**What you have to do**
Somewhere below, one line contains "(* ===== verification/_CoqProject ===== *)" and a later line contains "RateLimit.v". Output those two lines and everything between them exactly, and nothing else.

══════════════════════════════

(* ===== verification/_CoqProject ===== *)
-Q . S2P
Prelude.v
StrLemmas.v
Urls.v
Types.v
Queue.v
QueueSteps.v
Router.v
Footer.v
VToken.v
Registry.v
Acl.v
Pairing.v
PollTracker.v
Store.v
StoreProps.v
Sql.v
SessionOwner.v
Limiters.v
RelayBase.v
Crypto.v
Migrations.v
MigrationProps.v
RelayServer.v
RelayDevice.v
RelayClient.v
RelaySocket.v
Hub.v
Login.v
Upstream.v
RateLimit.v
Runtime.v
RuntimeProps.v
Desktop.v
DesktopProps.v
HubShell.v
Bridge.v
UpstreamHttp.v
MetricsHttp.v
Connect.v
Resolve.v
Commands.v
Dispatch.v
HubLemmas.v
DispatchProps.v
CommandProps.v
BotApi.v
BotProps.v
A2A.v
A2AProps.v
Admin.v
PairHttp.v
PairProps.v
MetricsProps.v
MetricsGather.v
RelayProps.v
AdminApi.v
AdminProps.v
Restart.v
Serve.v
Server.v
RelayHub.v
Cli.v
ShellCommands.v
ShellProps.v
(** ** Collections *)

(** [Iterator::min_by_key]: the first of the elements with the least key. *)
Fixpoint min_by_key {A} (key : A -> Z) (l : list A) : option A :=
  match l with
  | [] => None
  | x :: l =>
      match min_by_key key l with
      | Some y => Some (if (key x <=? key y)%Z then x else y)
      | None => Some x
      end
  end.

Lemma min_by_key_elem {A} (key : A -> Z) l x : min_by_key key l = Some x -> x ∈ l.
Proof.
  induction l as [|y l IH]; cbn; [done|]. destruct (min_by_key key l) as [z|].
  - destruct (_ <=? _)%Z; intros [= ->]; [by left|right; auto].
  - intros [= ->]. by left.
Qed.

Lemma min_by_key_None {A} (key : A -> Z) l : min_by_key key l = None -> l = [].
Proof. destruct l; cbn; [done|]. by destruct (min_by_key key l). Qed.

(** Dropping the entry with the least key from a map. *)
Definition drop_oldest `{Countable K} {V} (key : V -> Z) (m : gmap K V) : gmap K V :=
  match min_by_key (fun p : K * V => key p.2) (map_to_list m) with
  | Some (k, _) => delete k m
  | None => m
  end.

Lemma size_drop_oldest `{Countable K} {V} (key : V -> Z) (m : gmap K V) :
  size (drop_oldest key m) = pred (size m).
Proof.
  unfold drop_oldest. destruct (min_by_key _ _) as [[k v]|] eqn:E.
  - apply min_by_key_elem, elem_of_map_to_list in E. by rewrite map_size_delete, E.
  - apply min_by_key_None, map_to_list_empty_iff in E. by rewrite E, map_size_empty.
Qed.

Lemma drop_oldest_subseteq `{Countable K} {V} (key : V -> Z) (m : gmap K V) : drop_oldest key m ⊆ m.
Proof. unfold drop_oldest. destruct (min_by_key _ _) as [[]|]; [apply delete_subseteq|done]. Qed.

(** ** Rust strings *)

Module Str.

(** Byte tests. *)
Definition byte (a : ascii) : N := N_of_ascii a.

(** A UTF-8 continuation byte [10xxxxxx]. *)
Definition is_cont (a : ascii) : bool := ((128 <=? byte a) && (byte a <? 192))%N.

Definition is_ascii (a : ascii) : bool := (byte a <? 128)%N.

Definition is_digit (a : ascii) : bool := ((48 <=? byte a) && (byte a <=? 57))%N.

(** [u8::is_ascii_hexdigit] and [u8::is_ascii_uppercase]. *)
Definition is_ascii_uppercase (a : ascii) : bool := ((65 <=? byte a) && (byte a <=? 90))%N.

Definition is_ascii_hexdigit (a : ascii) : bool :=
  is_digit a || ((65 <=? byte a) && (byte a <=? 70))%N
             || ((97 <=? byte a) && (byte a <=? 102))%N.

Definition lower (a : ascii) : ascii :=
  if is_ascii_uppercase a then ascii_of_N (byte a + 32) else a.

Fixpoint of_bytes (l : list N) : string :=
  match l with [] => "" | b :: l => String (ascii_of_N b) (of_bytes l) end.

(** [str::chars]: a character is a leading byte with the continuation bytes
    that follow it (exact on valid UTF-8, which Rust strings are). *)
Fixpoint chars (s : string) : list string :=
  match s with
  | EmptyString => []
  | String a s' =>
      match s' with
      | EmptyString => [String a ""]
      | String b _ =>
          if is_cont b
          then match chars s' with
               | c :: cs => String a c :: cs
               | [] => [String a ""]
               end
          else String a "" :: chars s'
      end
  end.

══════════════════════════════

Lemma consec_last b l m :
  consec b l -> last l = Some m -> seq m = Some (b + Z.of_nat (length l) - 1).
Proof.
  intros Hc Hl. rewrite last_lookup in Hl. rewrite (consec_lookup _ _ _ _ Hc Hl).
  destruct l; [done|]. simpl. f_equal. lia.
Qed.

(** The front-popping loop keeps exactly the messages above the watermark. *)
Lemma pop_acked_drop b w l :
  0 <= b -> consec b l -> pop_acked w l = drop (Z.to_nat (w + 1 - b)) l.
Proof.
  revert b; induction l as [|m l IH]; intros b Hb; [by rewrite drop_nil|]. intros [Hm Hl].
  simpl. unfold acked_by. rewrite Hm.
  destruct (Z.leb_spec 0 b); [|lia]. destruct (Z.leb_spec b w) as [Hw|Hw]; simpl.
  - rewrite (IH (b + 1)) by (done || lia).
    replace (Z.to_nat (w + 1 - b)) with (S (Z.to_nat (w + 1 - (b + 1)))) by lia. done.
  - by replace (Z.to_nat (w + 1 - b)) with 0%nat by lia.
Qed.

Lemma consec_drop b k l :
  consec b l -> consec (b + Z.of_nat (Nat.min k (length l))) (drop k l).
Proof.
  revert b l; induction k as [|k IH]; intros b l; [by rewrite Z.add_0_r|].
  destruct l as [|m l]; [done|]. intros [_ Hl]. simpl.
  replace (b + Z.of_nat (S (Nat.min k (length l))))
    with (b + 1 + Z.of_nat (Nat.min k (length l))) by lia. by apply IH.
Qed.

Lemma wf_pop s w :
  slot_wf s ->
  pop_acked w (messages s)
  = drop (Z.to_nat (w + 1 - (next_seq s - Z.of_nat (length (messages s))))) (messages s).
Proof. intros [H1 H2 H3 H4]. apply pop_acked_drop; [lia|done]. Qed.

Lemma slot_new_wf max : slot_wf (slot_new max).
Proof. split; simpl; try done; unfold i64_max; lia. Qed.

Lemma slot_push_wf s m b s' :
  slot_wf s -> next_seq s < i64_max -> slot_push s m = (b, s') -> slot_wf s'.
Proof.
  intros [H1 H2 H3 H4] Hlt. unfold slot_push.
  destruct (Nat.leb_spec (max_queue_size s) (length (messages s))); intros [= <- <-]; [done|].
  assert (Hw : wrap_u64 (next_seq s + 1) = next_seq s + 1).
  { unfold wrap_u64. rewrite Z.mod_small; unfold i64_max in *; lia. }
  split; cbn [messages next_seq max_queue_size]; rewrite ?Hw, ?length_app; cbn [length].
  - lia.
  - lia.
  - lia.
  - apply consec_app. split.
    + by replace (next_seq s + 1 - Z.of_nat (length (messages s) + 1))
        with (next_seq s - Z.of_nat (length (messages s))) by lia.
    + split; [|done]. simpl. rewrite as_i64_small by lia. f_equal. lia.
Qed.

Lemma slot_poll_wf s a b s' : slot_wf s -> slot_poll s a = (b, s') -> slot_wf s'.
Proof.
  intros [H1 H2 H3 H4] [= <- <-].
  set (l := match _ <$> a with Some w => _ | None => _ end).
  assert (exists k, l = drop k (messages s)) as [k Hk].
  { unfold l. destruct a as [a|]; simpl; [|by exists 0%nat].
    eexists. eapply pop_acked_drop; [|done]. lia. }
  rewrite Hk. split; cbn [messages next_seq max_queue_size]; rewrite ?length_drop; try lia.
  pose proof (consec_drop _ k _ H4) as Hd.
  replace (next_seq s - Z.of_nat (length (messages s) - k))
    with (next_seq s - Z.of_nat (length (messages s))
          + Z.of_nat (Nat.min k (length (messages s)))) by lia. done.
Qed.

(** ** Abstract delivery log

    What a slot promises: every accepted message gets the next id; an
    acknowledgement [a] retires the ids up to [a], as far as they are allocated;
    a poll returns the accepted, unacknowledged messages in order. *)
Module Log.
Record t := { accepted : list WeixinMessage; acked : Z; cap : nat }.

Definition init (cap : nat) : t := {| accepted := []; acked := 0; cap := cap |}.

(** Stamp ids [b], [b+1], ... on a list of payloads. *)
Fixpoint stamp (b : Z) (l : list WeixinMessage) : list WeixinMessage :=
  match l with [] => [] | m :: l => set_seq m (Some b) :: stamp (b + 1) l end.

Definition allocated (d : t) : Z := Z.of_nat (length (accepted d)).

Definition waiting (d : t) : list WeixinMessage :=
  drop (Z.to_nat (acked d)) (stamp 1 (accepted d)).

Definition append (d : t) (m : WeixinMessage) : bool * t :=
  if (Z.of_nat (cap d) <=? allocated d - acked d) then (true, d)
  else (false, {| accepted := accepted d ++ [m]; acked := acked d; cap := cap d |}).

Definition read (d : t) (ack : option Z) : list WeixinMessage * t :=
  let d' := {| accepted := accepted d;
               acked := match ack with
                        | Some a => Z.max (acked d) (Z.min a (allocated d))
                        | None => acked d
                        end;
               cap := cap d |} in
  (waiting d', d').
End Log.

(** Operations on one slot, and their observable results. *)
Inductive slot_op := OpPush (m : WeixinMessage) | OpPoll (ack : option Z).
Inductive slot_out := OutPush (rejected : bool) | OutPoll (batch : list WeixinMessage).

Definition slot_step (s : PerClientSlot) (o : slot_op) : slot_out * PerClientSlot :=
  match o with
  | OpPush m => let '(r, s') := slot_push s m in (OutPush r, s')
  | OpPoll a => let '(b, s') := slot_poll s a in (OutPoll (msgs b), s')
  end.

══════════════════════════════

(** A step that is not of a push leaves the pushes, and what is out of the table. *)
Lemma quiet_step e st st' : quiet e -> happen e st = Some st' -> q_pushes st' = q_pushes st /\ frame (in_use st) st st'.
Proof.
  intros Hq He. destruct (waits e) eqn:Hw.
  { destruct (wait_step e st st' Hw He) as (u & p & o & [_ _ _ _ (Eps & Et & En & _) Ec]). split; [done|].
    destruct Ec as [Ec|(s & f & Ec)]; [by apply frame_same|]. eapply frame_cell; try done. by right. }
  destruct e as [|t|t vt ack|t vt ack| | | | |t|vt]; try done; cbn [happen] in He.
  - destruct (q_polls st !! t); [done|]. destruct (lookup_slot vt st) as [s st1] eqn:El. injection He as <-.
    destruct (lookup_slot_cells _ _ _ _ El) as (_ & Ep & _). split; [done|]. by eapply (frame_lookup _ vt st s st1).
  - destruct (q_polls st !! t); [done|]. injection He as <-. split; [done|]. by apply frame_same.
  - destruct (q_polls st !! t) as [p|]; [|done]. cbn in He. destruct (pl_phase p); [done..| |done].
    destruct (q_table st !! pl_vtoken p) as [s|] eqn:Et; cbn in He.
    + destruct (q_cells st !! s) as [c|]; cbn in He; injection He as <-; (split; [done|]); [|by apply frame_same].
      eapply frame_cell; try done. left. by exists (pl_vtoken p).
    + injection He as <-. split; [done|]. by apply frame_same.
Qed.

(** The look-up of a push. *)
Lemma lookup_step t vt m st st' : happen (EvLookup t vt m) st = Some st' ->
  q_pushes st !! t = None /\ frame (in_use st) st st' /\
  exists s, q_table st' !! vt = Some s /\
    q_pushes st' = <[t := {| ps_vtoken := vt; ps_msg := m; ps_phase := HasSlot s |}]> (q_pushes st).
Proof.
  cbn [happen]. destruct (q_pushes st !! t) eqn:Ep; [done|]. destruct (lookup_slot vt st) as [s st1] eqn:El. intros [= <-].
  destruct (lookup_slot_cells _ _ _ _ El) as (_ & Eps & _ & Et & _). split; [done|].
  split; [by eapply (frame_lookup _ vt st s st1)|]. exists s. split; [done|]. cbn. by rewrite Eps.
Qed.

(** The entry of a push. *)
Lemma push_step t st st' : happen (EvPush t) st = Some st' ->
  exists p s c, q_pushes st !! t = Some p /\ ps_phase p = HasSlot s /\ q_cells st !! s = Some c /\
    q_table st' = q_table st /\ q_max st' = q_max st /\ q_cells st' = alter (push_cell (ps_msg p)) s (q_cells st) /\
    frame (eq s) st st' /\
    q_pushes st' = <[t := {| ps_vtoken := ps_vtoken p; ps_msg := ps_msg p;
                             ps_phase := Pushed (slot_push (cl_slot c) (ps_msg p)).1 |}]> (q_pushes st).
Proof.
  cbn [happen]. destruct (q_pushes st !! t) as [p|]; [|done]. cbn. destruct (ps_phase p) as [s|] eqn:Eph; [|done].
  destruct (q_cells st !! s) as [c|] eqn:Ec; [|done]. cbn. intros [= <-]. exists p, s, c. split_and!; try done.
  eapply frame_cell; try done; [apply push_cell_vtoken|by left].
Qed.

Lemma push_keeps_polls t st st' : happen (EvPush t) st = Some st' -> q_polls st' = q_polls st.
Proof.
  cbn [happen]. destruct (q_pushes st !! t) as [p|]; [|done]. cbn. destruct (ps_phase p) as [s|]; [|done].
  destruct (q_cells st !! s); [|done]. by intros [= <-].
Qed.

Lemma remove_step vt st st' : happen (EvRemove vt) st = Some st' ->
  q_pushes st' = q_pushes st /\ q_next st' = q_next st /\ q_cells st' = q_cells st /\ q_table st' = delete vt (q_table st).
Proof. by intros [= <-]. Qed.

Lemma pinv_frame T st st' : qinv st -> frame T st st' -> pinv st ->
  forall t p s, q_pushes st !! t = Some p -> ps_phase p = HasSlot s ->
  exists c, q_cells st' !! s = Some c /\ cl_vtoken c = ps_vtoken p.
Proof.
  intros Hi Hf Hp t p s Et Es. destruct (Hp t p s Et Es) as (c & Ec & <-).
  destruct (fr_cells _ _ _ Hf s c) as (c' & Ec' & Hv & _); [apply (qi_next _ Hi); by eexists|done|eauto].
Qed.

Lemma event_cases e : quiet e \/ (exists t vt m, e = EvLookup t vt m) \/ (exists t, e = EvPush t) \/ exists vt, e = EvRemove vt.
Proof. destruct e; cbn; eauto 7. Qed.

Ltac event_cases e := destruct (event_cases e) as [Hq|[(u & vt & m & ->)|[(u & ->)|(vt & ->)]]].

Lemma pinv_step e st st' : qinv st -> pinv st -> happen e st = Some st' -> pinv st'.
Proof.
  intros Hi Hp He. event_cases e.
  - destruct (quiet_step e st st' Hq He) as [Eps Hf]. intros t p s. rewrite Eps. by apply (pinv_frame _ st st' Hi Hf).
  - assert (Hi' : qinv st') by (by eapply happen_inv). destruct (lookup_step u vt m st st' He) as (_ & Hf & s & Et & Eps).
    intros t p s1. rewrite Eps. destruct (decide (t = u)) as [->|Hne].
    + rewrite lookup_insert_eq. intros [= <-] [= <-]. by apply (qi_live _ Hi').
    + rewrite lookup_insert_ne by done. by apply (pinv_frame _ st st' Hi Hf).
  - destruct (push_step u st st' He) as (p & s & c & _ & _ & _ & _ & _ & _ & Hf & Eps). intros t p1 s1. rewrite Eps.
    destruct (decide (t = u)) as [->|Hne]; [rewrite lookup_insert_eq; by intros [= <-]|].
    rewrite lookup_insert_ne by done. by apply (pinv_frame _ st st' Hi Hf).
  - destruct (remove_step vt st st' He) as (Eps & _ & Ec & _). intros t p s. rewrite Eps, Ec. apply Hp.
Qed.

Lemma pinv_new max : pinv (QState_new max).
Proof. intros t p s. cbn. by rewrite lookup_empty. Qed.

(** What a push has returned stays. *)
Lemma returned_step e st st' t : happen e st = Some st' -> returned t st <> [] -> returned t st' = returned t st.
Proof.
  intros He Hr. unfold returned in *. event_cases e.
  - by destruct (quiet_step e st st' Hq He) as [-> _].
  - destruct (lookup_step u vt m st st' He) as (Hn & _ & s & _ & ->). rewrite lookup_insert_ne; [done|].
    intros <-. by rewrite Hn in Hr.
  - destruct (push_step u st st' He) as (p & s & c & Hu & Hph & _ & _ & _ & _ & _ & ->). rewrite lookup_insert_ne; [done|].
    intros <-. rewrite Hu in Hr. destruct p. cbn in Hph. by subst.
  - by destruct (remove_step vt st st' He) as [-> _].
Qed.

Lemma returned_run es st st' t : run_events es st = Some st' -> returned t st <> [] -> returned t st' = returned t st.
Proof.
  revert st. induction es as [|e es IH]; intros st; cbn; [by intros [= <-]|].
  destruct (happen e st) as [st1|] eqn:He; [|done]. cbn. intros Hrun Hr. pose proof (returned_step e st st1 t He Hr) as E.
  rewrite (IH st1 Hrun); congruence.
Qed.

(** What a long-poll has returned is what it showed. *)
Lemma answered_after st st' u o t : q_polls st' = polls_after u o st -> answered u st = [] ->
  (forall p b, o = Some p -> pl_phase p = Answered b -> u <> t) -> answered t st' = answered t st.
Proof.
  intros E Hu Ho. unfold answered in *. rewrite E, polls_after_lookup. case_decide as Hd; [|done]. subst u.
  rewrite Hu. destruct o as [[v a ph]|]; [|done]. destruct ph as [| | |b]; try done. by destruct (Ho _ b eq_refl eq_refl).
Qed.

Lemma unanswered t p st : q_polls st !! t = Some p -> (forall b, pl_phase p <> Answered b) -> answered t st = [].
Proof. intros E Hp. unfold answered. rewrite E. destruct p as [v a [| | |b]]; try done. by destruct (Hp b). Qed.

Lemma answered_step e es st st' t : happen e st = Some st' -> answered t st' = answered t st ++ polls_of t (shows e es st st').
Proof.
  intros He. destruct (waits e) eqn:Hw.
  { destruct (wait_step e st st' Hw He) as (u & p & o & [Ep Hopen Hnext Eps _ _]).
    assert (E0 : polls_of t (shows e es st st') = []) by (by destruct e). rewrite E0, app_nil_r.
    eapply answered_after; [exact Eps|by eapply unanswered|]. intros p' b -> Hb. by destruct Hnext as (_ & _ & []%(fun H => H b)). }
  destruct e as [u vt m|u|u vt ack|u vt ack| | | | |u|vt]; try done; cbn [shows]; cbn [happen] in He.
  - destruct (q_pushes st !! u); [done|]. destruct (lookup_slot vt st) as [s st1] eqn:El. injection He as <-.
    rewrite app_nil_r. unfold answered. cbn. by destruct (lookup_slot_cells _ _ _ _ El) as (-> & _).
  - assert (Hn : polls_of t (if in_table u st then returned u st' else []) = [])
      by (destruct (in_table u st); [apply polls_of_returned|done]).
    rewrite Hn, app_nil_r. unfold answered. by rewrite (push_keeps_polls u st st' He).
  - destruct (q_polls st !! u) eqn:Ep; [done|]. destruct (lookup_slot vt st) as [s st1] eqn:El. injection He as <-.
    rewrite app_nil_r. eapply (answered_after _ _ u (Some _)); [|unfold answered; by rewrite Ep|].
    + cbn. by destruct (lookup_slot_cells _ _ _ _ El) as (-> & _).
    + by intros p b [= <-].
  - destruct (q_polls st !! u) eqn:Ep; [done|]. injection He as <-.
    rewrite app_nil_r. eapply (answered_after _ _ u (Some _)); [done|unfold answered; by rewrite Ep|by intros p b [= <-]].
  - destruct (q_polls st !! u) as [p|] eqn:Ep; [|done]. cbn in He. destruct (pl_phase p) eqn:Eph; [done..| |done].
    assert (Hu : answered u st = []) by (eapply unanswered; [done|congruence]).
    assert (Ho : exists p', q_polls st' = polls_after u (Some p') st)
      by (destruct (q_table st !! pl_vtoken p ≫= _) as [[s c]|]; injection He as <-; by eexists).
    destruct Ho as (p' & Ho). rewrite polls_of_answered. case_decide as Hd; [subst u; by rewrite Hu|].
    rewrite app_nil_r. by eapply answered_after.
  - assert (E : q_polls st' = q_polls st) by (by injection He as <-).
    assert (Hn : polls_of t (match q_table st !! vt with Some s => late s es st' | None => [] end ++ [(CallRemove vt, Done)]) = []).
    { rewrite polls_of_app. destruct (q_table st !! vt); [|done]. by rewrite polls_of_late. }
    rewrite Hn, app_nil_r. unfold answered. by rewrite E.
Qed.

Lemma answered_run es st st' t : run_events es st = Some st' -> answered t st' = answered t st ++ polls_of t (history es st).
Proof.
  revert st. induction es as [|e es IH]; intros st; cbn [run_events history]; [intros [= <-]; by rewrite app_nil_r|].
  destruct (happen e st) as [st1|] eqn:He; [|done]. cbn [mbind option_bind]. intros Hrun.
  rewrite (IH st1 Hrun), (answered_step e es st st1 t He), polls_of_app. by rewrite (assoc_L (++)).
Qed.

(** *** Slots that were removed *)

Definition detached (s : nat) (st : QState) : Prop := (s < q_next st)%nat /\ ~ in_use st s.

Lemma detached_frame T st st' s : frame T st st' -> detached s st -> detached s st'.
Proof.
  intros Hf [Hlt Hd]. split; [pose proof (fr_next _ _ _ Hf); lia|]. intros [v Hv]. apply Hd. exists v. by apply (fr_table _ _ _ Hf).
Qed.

══════════════════════════════

**Answer box**
(* ===== verification/_CoqProject ===== *)
-Q . S2P
Prelude.v
StrLemmas.v
Urls.v
Types.v
Queue.v
QueueSteps.v
Router.v
Footer.v
VToken.v
Registry.v
Acl.v
Pairing.v
PollTracker.v
Store.v
StoreProps.v
Sql.v
SessionOwner.v
Limiters.v
RelayBase.v
Crypto.v
Migrations.v
MigrationProps.v
RelayServer.v
RelayDevice.v
RelayClient.v
RelaySocket.v
Hub.v
Login.v
Upstream.v
RateLimit.v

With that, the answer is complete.